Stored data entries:
_____

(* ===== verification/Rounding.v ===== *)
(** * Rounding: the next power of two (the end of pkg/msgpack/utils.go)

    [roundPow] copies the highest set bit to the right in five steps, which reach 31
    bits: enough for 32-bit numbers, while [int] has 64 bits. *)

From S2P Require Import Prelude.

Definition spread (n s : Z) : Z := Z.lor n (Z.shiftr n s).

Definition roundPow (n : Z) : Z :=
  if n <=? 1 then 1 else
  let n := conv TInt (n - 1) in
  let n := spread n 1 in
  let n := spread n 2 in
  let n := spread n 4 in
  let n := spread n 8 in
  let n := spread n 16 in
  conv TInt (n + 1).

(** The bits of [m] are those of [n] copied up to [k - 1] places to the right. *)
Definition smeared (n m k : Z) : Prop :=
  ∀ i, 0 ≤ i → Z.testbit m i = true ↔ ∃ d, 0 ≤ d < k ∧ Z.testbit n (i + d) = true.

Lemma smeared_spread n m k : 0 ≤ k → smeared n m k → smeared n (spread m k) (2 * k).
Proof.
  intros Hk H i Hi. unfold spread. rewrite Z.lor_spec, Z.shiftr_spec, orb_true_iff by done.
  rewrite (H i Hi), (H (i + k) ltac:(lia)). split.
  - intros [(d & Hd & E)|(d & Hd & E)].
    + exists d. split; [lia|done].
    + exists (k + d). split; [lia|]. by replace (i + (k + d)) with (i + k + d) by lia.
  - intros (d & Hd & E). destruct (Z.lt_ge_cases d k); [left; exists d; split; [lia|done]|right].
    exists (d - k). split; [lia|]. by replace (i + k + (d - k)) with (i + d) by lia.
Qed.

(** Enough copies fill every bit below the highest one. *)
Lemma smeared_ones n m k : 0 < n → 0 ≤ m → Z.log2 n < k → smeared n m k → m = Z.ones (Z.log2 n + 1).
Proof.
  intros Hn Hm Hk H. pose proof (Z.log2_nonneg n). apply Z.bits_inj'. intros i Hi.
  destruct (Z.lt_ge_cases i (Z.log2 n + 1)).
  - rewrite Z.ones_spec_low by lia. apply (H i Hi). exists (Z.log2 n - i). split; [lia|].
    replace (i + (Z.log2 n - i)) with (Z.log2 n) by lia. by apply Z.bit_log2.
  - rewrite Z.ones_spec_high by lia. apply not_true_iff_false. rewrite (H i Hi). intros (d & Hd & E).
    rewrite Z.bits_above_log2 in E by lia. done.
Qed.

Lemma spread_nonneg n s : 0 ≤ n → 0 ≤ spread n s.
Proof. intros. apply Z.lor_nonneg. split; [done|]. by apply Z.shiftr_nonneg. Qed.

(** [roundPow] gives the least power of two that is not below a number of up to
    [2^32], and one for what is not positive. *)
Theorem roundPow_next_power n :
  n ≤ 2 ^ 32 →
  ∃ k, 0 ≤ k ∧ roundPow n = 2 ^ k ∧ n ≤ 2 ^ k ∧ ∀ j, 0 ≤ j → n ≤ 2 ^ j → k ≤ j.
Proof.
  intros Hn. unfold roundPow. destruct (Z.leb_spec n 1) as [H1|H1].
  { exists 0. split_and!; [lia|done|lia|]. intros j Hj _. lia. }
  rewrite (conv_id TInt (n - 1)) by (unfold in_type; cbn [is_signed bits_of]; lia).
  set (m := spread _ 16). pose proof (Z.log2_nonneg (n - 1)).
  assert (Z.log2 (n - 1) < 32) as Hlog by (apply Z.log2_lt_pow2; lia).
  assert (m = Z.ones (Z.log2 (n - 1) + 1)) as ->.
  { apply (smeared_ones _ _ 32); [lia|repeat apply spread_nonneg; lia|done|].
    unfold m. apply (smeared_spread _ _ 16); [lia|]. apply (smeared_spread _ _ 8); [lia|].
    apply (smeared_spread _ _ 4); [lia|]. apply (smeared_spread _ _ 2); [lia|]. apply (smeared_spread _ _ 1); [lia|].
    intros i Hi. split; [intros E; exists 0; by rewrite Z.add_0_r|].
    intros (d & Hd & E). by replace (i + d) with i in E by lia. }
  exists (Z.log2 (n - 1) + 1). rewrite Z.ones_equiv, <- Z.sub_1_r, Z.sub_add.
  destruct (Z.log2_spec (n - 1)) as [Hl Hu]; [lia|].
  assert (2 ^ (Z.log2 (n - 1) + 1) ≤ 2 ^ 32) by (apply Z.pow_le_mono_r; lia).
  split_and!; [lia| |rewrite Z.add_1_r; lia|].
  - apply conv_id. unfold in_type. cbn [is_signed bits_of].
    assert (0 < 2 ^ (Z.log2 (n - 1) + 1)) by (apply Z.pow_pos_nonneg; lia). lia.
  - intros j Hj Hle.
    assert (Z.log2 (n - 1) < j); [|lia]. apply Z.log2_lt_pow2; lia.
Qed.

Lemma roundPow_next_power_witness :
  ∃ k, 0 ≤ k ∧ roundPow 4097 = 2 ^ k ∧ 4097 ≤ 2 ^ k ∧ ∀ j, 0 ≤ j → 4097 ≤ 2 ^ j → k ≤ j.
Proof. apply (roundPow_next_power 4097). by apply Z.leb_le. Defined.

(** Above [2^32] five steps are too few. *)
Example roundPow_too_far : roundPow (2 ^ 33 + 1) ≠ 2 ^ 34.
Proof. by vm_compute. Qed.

_____

### Problem details
For every line above that has "intros" in it, copy the line.

### Your solution
  intros Hk H i Hi. unfold spread. rewrite Z.lor_spec, Z.shiftr_spec, orb_true_iff by done.
  - intros [(d & Hd & E)|(d & Hd & E)].
  - intros (d & Hd & E). destruct (Z.lt_ge_cases d k); [left; exists d; split; [lia|done]|right].
  intros Hn Hm Hk H. pose proof (Z.log2_nonneg n). apply Z.bits_inj'. intros i Hi.
  - rewrite Z.ones_spec_high by lia. apply not_true_iff_false. rewrite (H i Hi). intros (d & Hd & E).
Proof. intros. apply Z.lor_nonneg. split; [done|]. by apply Z.shiftr_nonneg. Qed.
  intros Hn. unfold roundPow. destruct (Z.leb_spec n 1) as [H1|H1].
  { exists 0. split_and!; [lia|done|lia|]. intros j Hj _. lia. }
    intros i Hi. split; [intros E; exists 0; by rewrite Z.add_0_r|].
    intros (d & Hd & E). by replace (i + d) with i in E by lia. }
  - intros j Hj Hle.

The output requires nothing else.